Lexicon <- get_sentiments("bing")
Analysis <- Clean %>%
inner_join(Lexicon, by = "word") %>%
group_by(sentiment) %>%
summarize(count = n())
ggplot(Analysis, aes(x = sentiment, y = count, fill = sentiment)) +
geom_bar(stat = "identity", color = "black") +
scale_fill_brewer(palette = "Pastel1") +
labs(title = "Binary Sentiment Analysis",
x = "Sentiment", y = "Count") +
theme_minimal()
Figure 1: Binary sentiment analysis using the Bing lexicon.
This is the fastest and most legible version of the workflow, but also the least nuanced.
2. NRC: Emotional Categories
The NRC lexicon expands the analysis into categories such as joy, fear, anger, trust, anticipation, and sadness.
Lexicon2 <- get_sentiments("nrc")
Analysis2 <- Clean %>%
inner_join(Lexicon2, by = "word") %>%
group_by(sentiment) %>%
summarize(count = n())
ggplot(Analysis2, aes(x = sentiment, y = count, fill = sentiment)) +
geom_bar(stat = "identity") +
labs(title = "Emotional Category Analysis",
x = "Sentiment",
y = "Count") +
theme_minimal()
Figure 2: Emotional category analysis using the NRC lexicon.
This produces a richer emotional profile, which is more useful when binary sentiment would flatten important distinctions.
3. AFINN: Sentiment Intensity
The AFINN lexicon assigns integer scores to words, allowing the analysis to reflect intensity as well as direction.

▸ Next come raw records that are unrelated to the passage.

Lemma play_one l b p g b' id s :
  bwf b → (br_nextID b + N.of_nat (length l) < u64_max)%N → br_channels b !! id = Some s → play l b = (p, g, b') →
  ∃ s', br_channels b' !! id = Some s' ∧ sub_sessionID s' = sub_sessionID s ∧ run_outcome b id s p g b' s'.
Proof.
  revert b p g s. induction l as [|a l IH]; intros b p g s Hb Hlt Hs Hplay; cbn [play length] in *.
  { simplify_eq. exists s. split_and!; [done|done|]. unfold run_outcome, owed. simpl.
    rewrite app_nil_r. split_and!; try done.
    intros Hin _. destruct (bw_live _ Hb _ Hin) as (s0 & Hs0 & _ & Hd). simplify_eq. done. }
  destruct (act a b) as [[p1 g1] b1] eqn:Ha. destruct (play l b1) as [[p2 g2] b2] eqn:Hp. simplify_eq.
  destruct (act_one a b p1 g1 b1 id s Hb ltac:(lia) Hs Ha) as (s1 & Hs1 & Hsid1 & Hor).
  destruct (act_wf a b p1 g1 b1 Hb ltac:(lia) Ha) as [Hb1 Hn].
  destruct (IH b1 p2 g2 s1 Hb1 ltac:(lia) Hs1 Hp) as (s2 & Hs2 & Hsid2 & O1 & O2 & O3).
  exists s2. split_and!; [done|congruence|].
  unfold run_outcome, owed in *. rewrite handed_app, for_session_app. rewrite Hsid1 in *.
  destruct Hor as [(Hi & Hi1 & Hev & Hd)|(Hi1 & Hev & Hd)].
  - rewrite !(assoc_L (++)), Hev, <- !(assoc_L (++)). split_and!; [intros _ Hi2|intros Hi2|done].
    + destruct (O1 Hi1 Hi2) as [-> ?]. done.
    + destruct (O2 Hi2) as [Hpre Hdone]. split; [by apply prefix_app|]. auto.
  - destruct (O3 Hi1) as (Hi2 & Hev2 & Hd2). rewrite Hev, Hev2. split_and!; [done| |].
    + intros _. rewrite <- !(assoc_L (++)). split; [do 2 apply prefix_app; apply prefix_app_r; done|].
      intros Hin. destruct (bw_live _ Hb _ Hin) as (s0 & Hs0 & _ & Hd0). simplify_eq. rewrite Hd2.
      destruct Hd as [[? _]|[[_ ->]|[_ [-> _]]]]; [done|rewrite Hd0; by left|rewrite Hd0; by right].
    + intros Hni. split_and!; [done|by rewrite (assoc_L (++))|]. rewrite Hd2.
      destruct Hd as [[_ ->]|[[? _]|[? _]]]; done.
Qed.

Lemma play_wf l b p g b' :
  bwf b → (br_nextID b + N.of_nat (length l) < u64_max)%N → play l b = (p, g, b') →
  bwf b' ∧ (br_nextID b' ≤ br_nextID b + N.of_nat (length l))%N ∧ br_bufferSize b' = br_bufferSize b.
Proof.
  revert b p g. induction l as [|a l IH]; intros b p g Hb Hlt Hplay; cbn [play length] in *.
  { simplify_eq. split_and!; [done|lia|done]. }
  destruct (act a b) as [[p1 g1] b1] eqn:Ha. destruct (play l b1) as [[p2 g2] b2] eqn:Hp. simplify_eq.
  destruct (act_wf a b p1 g1 b1 Hb ltac:(lia) Ha) as [Hb1 Hn].
  destruct (IH b1 p2 g2 Hb1 ltac:(lia) Hp) as (? & ? & ->). split_and!; [done|lia|].
  by eapply act_bufferSize.
Qed.

(** C15. A subscription has no gaps.  Take any history of a broker in which
    fewer than 2^64 operations happen, a subscription made somewhere in it,
    and any operations after it, by anybody: publications (for any session,
    with any context), other subscriptions, closings and reads.  The client's
    channel never holds more than the buffer size.  While the subscription
    lives, the events the client has read followed by those waiting in its
    channel are exactly the events published for its session since it
    subscribed, in the order and with the sequence numbers they were published
    with.  Once it is over, they are a prefix of them, and the reason left in
    [Done] is nothing (closed by the client or its context) or that it was too
    slow. *)
Theorem subscription_gapless size before after c sid p0 g0 b0 id b1 p g b2 :
  (N.of_nat (length before + length after) + 1 < u64_max)%N →
  play before (NewEventBroker size) = (p0, g0, b0) →
  Subscribe c sid b0 = (Ok id, b1) →
  play after b1 = (p, g, b2) →
  ∃ s, br_channels b2 !! id = Some s ∧ length (sub_events s) ≤ br_bufferSize (NewEventBroker size) ∧
    (id ∈ br_subscribers b2 →
       handed_to id g ++ sub_events s = for_session sid p ∧ sub_done s = []) ∧
    ((id ∉ br_subscribers b2) →
       (handed_to id g ++ sub_events s) `prefix_of` for_session sid p ∧
       (sub_done s = [] ∨ sub_done s = [ErrEventSubscriberSlow])).
Proof.
  intros Hlen Hbefore Hsub Hafter.
  assert (bwf (NewEventBroker size)) as Hnew by (split; simpl; set_solver).
  destruct (play_wf before _ p0 g0 b0 Hnew ltac:(simpl; lia) Hbefore) as (Hb0 & Hn0 & Hz0). simpl in Hn0.
  unfold Subscribe in Hsub. go_run Hsub. rewrite u64_add_small in * by lia.
  pose proof (subscribe_wf b0 sid Hb0 ltac:(lia)) as Hb1.
  destruct (play_wf after _ p g b2 Hb1 ltac:(simpl; lia) Hafter) as (Hb2 & _ & Hz2).
  destruct (play_one after _ p g b2 (br_nextID b0 + 1)%N (mkSubscriber sid [] [] false) Hb1 ltac:(simpl; lia))
    as (s & Hs & Hsid & O1 & O2 & _); [simpl; by rewrite lookup_insert_eq|done|].
  simpl in O1, O2. exists s. split_and!; [done| | |].
  - pose proof (bw_bound _ Hb2 _ _ Hs) as Hle. rewrite Hz2 in Hle. simpl in Hle. by rewrite Hz0 in Hle.
  - intros Hin. destruct (O1 ltac:(set_solver) Hin) as [Ho Hd]. done.
  - intros Hni. destruct (O2 Hni) as [Ho Hd]. split; [done|]. apply Hd. set_solver.
Qed.

(** Two subscribers with a buffer of one; the first reads in time, the second
    does not and is dropped at the second event. *)
Definition demo_event (sid payload : string) : Event := mkEvent 0 sid "t1" "" EventModelDelta payload 0%Z.
Definition demo_before : list action := [ASubscribe Background "s1"; APublish Background (demo_event "s1" "a")].
Definition demo_after : list action :=
  [APublish Background (demo_event "s1" "b"); APublish Background (demo_event "s2" "x"); AReceive 3%N;
   APublish Background (demo_event "s1" "c")].

Example demo_slow :
  let '(_, g, b) := play demo_after (snd (Subscribe Background "s1" (snd (play demo_before (NewEventBroker 1))))) in
  elements (br_subscribers b) = [3%N] ∧ map (λ e, ev_Payload e) (handed_to 3 g) = ["b"] ∧
  sub_done <$> br_channels b !! 1%N = Some [ErrEventSubscriberSlow].
Proof. vm_compute. done. Qed.

Lemma subscription_gapless_witness :
  let b1 := snd (Subscribe Background "s1" (snd (play demo_before (NewEventBroker 1)))) in
  let '(p, g, b2) := play demo_after b1 in
  ∃ s, br_channels b2 !! 3%N = Some s ∧ length (sub_events s) ≤ br_bufferSize (NewEventBroker 1) ∧
    (3%N ∈ br_subscribers b2 →
       handed_to 3 g ++ sub_events s = for_session "s1" p ∧ sub_done s = []) ∧
    ((3%N ∉ br_subscribers b2) →
       (handed_to 3 g ++ sub_events s) `prefix_of` for_session "s1" p ∧
       (sub_done s = [] ∨ sub_done s = [ErrEventSubscriberSlow])).
Proof.
  intros b1. destruct (play demo_after b1) as [[p g] b2] eqn:E.
  apply (subscription_gapless 1 demo_before demo_after Background "s1"
    (fst (fst (play demo_before (NewEventBroker 1)))) (snd (fst (play demo_before (NewEventBroker 1))))
    (snd (play demo_before (NewEventBroker 1))) 3%N b1 p g b2).
  - vm_compute. reflexivity.
  - reflexivity.
  - vm_compute. reflexivity.
  - exact E.
Defined.
(** The conversation a model is shown again.  Of the stored messages of a
    session, those of completed turns other than the current one, system
    messages left out, are cut into runs of one turn; what [completedHistory]
    replays is the newest of these runs, whole, in their stored order: at most
    16 of them and at most 64 KiB of text and tool input, and no run more
    could be added.  (No stored message has an empty turn identifier:
    [AppendMessage] only stores messages of turns that exist.) *)
Theorem history_window turns cur stored :
  (∀ m, m ∈ stored → m_TurnID m ≠ "") →
  ∃ dropped kept last,
    List.filter (eligible turns cur) stored = concat (dropped ++ kept) ∧ cut (dropped ++ kept) last ∧
    replayed turns cur stored = map m_Value (concat kept) ∧
    length kept ≤ 16 ∧ (total_size (map (map m_Value) kept) ≤ 65536)%Z ∧
    (dropped = [] ∨ length kept = 16 ∨
     ∃ older g, dropped = older ++ [g] ∧
       (65536 < total_size (map (map m_Value) kept) + group_size (map m_Value g))%Z).
Proof.
  intros Hid. destruct (group_cut turns cur stored "" []) as (runs & last & Hg & Hcut & Hcat);
    [intros m Hm _; by apply Hid|split; try done; try set_solver; by intros []|].
  destruct (newest_spec 0 0 (rev (map (map m_Value) runs))) as (rest & Hb & H1 & H2 & H3).
  unfold replayed. simpl in Hg. rewrite Hg. set (kept := newest 0 0 (rev (map (map m_Value) runs))) in *.
  apply (f_equal (@rev _)) in Hb. rewrite rev_involutive, rev_app_distr in Hb.
  apply map_eq_app in Hb as (dropped & kept' & -> & Hd & Hk). exists dropped, kept', last.
  rewrite concat_map, Hk. split_and!; [done|done|done| | |].
  - apply (f_equal length) in Hk. rewrite length_map, length_rev in Hk. lia.
  - rewrite total_size_rev. lia.
  - destruct H3 as [->|[H3|(g & older & -> & H3)]].
    + left. by destruct dropped.
    + right. left. apply (f_equal length) in Hk. rewrite length_map, length_rev in Hk. lia.
    + right. right. simpl in Hd. apply map_eq_app in Hd as (older' & gs & -> & _ & Hgs).
      destruct gs as [|g' [|]]; simplify_eq/=. exists older', g'. split; [done|]. rewrite total_size_rev. lia.
Qed.

(** The messages a conclusion is taken from. *)
Definition concluding (m : ModelMessage) : bool :=
  bool_decide (mm_Role m = RoleAssistant) && bool_decide (mm_ToolCalls m = []) &&
  negb (bool_decide (mm_Content m = "")).
Definition text_size (l : list string) : Z := foldr (λ s n, len s + n)%Z 0%Z l.
Lemma model_step_left request v σ :
  cur (v_turn v) σ → wp (Loop.model_step config request v) (λ v', cur (v_turn v')) left_ σ.
Proof.
  intros Hc. unfold Loop.model_step. kept. cur_now. kept. cur_now.
  destruct a0 as [atts primary]. kept. cur_now. apply wp_then, wp_NewID; [|intros; by eapply stop_left].
  intros id σ1 H1 Happ. cur_now. pure_step. pure_step. apply wp_then, wp_append; [done|done|]. clear Hc Happ.
  intros turn st σ2 Hc. kept. cur_now.
  apply wp_then. eapply wp_mono; [| |by apply generate_left]; [|done].
  intros [v' response] σ3 Hc3. case_bool_decide; [by apply complete_turn_left|by apply tool_calls_left].
Qed.

Lemma model_loop_left n request v σ :
  cur (v_turn v) σ → ewp (Loop.model_loop config n request v) left_ σ.
Proof.
  revert v σ. induction n as [|n IH]; intros v σ Hc; cbn [Loop.model_loop]; [by apply cur_left|].
  apply ewp_finally. eapply wp_mono; [| |by apply model_step_left]; [|done]. intros v' σ' Hc'. by apply IH.
Qed.

(** Ending the held turn with [context.WithoutCancel] cannot fail. *)
Lemma fail_stored t code msg σ :
  turn_of σ (t_ID t) = Some (core t) → t_Status t = TurnRunning → t_ID t ≠ "" →
  ∃ t' σ', call_uncancelled (λ c now, TransitionTurn c now (t_ID t) (t_Version t) TurnFailed code msg) σ = (Ok t', σ') ∧
    turn_of σ' (t_ID t') = Some (core t') ∧ t_ID t' ≠ "" ∧ settled t'.
Proof.
  intros Hc Hr Hne. unfold call_uncancelled.
  pose proof (keeps_same poll σ keeps_poll) as H1. destruct (poll σ) as [c σ1].
  pose proof (keeps_same clock σ1 keeps_clock) as H2. destruct (clock σ1) as [now σ2]. simpl in *.
  pose proof (TransitionTurn_total (WithoutCancel c) now (t_ID t) (core t) TurnFailed code msg σ2) as Htot.
  rewrite core_Version, core_Status, H2, H1, Hr in Htot. specialize (Htot (conj eq_refl eq_refl) Hc eq_refl).
  destruct (TransitionTurn (WithoutCancel c) now (t_ID t) (t_Version t) TurnFailed code msg σ2) as [[t'|e] σ3] eqn:HT;
    [|done].
  apply TransitionTurn_law in HT as (Ht' & Hst & (t0 & Ht0 & Hid) & _). exists t', σ3.
  assert (t0 = core t) as -> by (rewrite H2, H1, Hc in Ht0; congruence).
  rewrite core_ID in Hid. rewrite Hid. split_and!; [done|done|done|]. left. by rewrite Hst.
Qed.

Lemma deferred_final σ0 body σ : ewp body left_ σ → ewp (Loop.deferred body) (final σ0) σ.
Proof.
  unfold ewp, Loop.deferred. destruct (body σ) as [[r e] σ1].
  intros [(Hid & Hnone & He & Hstr)|(Hst & Hid & Hor)].
  - destruct e as [e|]; [|done]. destruct (negb _ && _); [|left; by auto].
    destruct (call_uncancelled _ σ1) as [[t'|te] σ2] eqn:HT; [|left; by auto]. exfalso.
    unfold call_uncancelled in HT. pose proof (keeps_same poll σ1 keeps_poll) as H1.
    destruct (poll σ1) as [c σ3]. pose proof (keeps_same clock σ3 keeps_clock) as H2.
    destruct (clock σ3) as [now σ4]. apply TransitionTurn_law in HT as (_ & _ & (t0 & Ht0 & _) & _).
    simpl in *. rewrite Hid, H2, H1 in Ht0. congruence.
  - destruct Hor as [Hset|[Hrun He]].
    + destruct e as [e|]; [|by right]. destruct (negb _ && _) eqn:Hb; [|by right]. bools. destruct Hset; congruence.
    + destruct e as [e|]; [|done]. rewrite Hrun. simpl.
      destruct (fail_stored (r_Turn r) "runtime_error" (Error e) σ1) as (t' & σ' & -> & Ht' & Hne & Hset);
        [done..|]. right. done.
Qed.

Lemma failTurn_final σ0 t code cause σ : cur t σ → ewp (Loop.failTurn t code cause) (final σ0) σ.
Proof.
  intros Hc. unfold ewp, Loop.failTurn.
  destruct (fail_stored t code (Error cause) σ) as (t' & σ' & -> & Ht' & Hne & Hset);
    [apply Hc|apply Hc|by eapply cur_ID|].
  match goal with |- context [call ?f σ'] => pose proof (keeps_same (call f) σ') as Hs;
    destruct (call f σ') as [[[]|pe] σ2] end; simpl in Hs; right; simpl;
    rewrite Hs by auto with keeps; done.
Qed.

Lemma early_final σ0 e σ : same σ0 σ → ewp (stop zero_Result e) (final σ0) σ.
Proof. intros Hs. left. simpl. auto. Qed.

Lexicon3 <- get_sentiments("afinn")
Analysis3 <- Clean %>%
inner_join(Lexicon3, by = "word") %>%
group_by(value) %>%
summarize(count = n())
ggplot(Analysis3, aes(x = value, y = count, fill = value)) +
geom_bar(stat = "identity", color = "black") +
labs(title = "Sentiment Intensity Analysis",
x = "Sentiment Score",
y = "Count") +
scale_fill_gradient2(low = "darkred", mid = "darkgreen",
high = "lightgreen", midpoint = 0) +
theme_minimal()
Figure 3: Sentiment intensity analysis using the AFINN lexicon.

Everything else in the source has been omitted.